Data items:
[Start of Attachment]
(* ===== verification/EtcdClients.v ===== *)
(** * [src/acceptance-tests/testing/helpers/etcd_client.go]

    The clients of the tests: the wrapper of go-etcd with strong consistency, in
    the clear or with TLS, and the watcher of all keys. *)
From S2P Require Import Prelude GoStrings GoPath Machine TestConsumer Watcher.

Section clients.
Context {X : Type} (lib : GoEtcdLib X).

Definition watcher_addresses (machines : list string) : list string :=
  foldl (λ addresses machine, addresses ++ ["http://" +:+ machine +:+ ":4001"]) [] machines.

(** The client of the watcher, the prefix, and the watcher as it is returned. *)
Definition NewEtcdWatcher (machines : list string) : M X (GoEtcd X * string * Watcher) :=
  client ← lib_NewClient lib (watcher_addresses machines);
  mret (client, "/", Watch).

Definition NewEtcdClient (machines : list string) : M X (Etcd.Client X) :=
  client ← lib_NewClient lib machines;
  _ ← ge_SetConsistency client (STRONG_CONSISTENCY lib);
  mret (Etcd.NewClient (Some client)).

Definition NewEtcdTLSClient (machines : list string) (certFile keyFile caCertFile : string) :
    M X (Etcd.Client X * option error) :=
  client ← lib_NewTLSClient lib machines certFile keyFile caCertFile;
  match client with
  | inl err => mret (Etcd.NewClient None, Some err)
  | inr client =>
      _ ← ge_SetConsistency client (STRONG_CONSISTENCY lib);
      mret (Etcd.NewClient (Some client), None)
  end.

(** ** Lemmas *)

Lemma watcher_addresses_map machines :
  watcher_addresses machines = (λ machine, "http://" +:+ machine +:+ ":4001") <$> machines.
Proof.
  unfold watcher_addresses.
  assert (∀ acc, foldl (λ addresses machine, addresses ++ ["http://" +:+ machine +:+ ":4001"]) acc machines =
    acc ++ ((λ machine, "http://" +:+ machine +:+ ":4001") <$> machines)) as H; [|apply (H [])].
  induction machines as [|m l IH]; intros acc; simpl; [by rewrite app_nil_r|].
  by rewrite IH, <-app_assoc.
Qed.

(** A client that was not made has no go-etcd client inside: [Close] does nothing,
    reading a key is a nil dereference. *)
Theorem NewEtcdTLSClient_error machines certFile keyFile caCertFile err (w w1 : World X) :
  lib_NewTLSClient lib machines certFile keyFile caCertFile w = (Val (inl err), w1) →
  ∃ c, NewEtcdTLSClient machines certFile keyFile caCertFile w = (Val (c, Some err), w1) ∧
    Etcd.Close c w1 = (Val tt, w1) ∧ ∀ key, Etcd.Get c key w1 = (Panicked nil_dereference, w1).
Proof. intros H. unfold NewEtcdTLSClient. step H. by eexists. Qed.

(** A client that was made reads a key, without sorting or recursion, after the
    consistency was set. *)
Theorem NewEtcdClient_reads machines client key e n (w w1 w2 w3 : World X) :
  lib_NewClient lib machines w = (Val client, w1) →
  ge_SetConsistency client (STRONG_CONSISTENCY lib) w1 = (Val e, w2) →
  ge_Get client key false false w2 = (Val (Some (mkEtcdResponse (Some n)), None), w3) →
  (c ← NewEtcdClient machines; Etcd.Get c key) w = (Val (Value n, None), w3).
Proof.
  intros H1 H2 H3. unfold NewEtcdClient. rewrite bind_assoc. step H1. rewrite bind_assoc. step H2.
  rewrite ret_bind. unfold Etcd.Get. simpl. by step H3.
Qed.
End clients.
[End of Attachment]
All the records above need to be printed exactly.

→ Output below
(* ===== verification/EtcdClients.v ===== *)
(** * [src/acceptance-tests/testing/helpers/etcd_client.go]

    The clients of the tests: the wrapper of go-etcd with strong consistency, in
    the clear or with TLS, and the watcher of all keys. *)
From S2P Require Import Prelude GoStrings GoPath Machine TestConsumer Watcher.

Section clients.
Context {X : Type} (lib : GoEtcdLib X).

Definition watcher_addresses (machines : list string) : list string :=
  foldl (λ addresses machine, addresses ++ ["http://" +:+ machine +:+ ":4001"]) [] machines.

(** The client of the watcher, the prefix, and the watcher as it is returned. *)
Definition NewEtcdWatcher (machines : list string) : M X (GoEtcd X * string * Watcher) :=
  client ← lib_NewClient lib (watcher_addresses machines);
  mret (client, "/", Watch).

Definition NewEtcdClient (machines : list string) : M X (Etcd.Client X) :=
  client ← lib_NewClient lib machines;
  _ ← ge_SetConsistency client (STRONG_CONSISTENCY lib);
  mret (Etcd.NewClient (Some client)).

Definition NewEtcdTLSClient (machines : list string) (certFile keyFile caCertFile : string) :
    M X (Etcd.Client X * option error) :=
  client ← lib_NewTLSClient lib machines certFile keyFile caCertFile;
  match client with
  | inl err => mret (Etcd.NewClient None, Some err)
  | inr client =>
      _ ← ge_SetConsistency client (STRONG_CONSISTENCY lib);
      mret (Etcd.NewClient (Some client), None)
  end.

(** ** Lemmas *)

Lemma watcher_addresses_map machines :
  watcher_addresses machines = (λ machine, "http://" +:+ machine +:+ ":4001") <$> machines.
Proof.
  unfold watcher_addresses.
  assert (∀ acc, foldl (λ addresses machine, addresses ++ ["http://" +:+ machine +:+ ":4001"]) acc machines =
    acc ++ ((λ machine, "http://" +:+ machine +:+ ":4001") <$> machines)) as H; [|apply (H [])].
  induction machines as [|m l IH]; intros acc; simpl; [by rewrite app_nil_r|].
  by rewrite IH, <-app_assoc.
Qed.

(** A client that was not made has no go-etcd client inside: [Close] does nothing,
    reading a key is a nil dereference. *)
Theorem NewEtcdTLSClient_error machines certFile keyFile caCertFile err (w w1 : World X) :
  lib_NewTLSClient lib machines certFile keyFile caCertFile w = (Val (inl err), w1) →
  ∃ c, NewEtcdTLSClient machines certFile keyFile caCertFile w = (Val (c, Some err), w1) ∧
    Etcd.Close c w1 = (Val tt, w1) ∧ ∀ key, Etcd.Get c key w1 = (Panicked nil_dereference, w1).
Proof. intros H. unfold NewEtcdTLSClient. step H. by eexists. Qed.

(** A client that was made reads a key, without sorting or recursion, after the
    consistency was set. *)
Theorem NewEtcdClient_reads machines client key e n (w w1 w2 w3 : World X) :
  lib_NewClient lib machines w = (Val client, w1) →
  ge_SetConsistency client (STRONG_CONSISTENCY lib) w1 = (Val e, w2) →
  ge_Get client key false false w2 = (Val (Some (mkEtcdResponse (Some n)), None), w3) →
  (c ← NewEtcdClient machines; Etcd.Get c key) w = (Val (Value n, None), w3).
Proof.
  intros H1 H2 H3. unfold NewEtcdClient. rewrite bind_assoc. step H1. rewrite bind_assoc. step H2.
  rewrite ret_bind. unfold Etcd.Get. simpl. by step H3.
Qed.
End clients.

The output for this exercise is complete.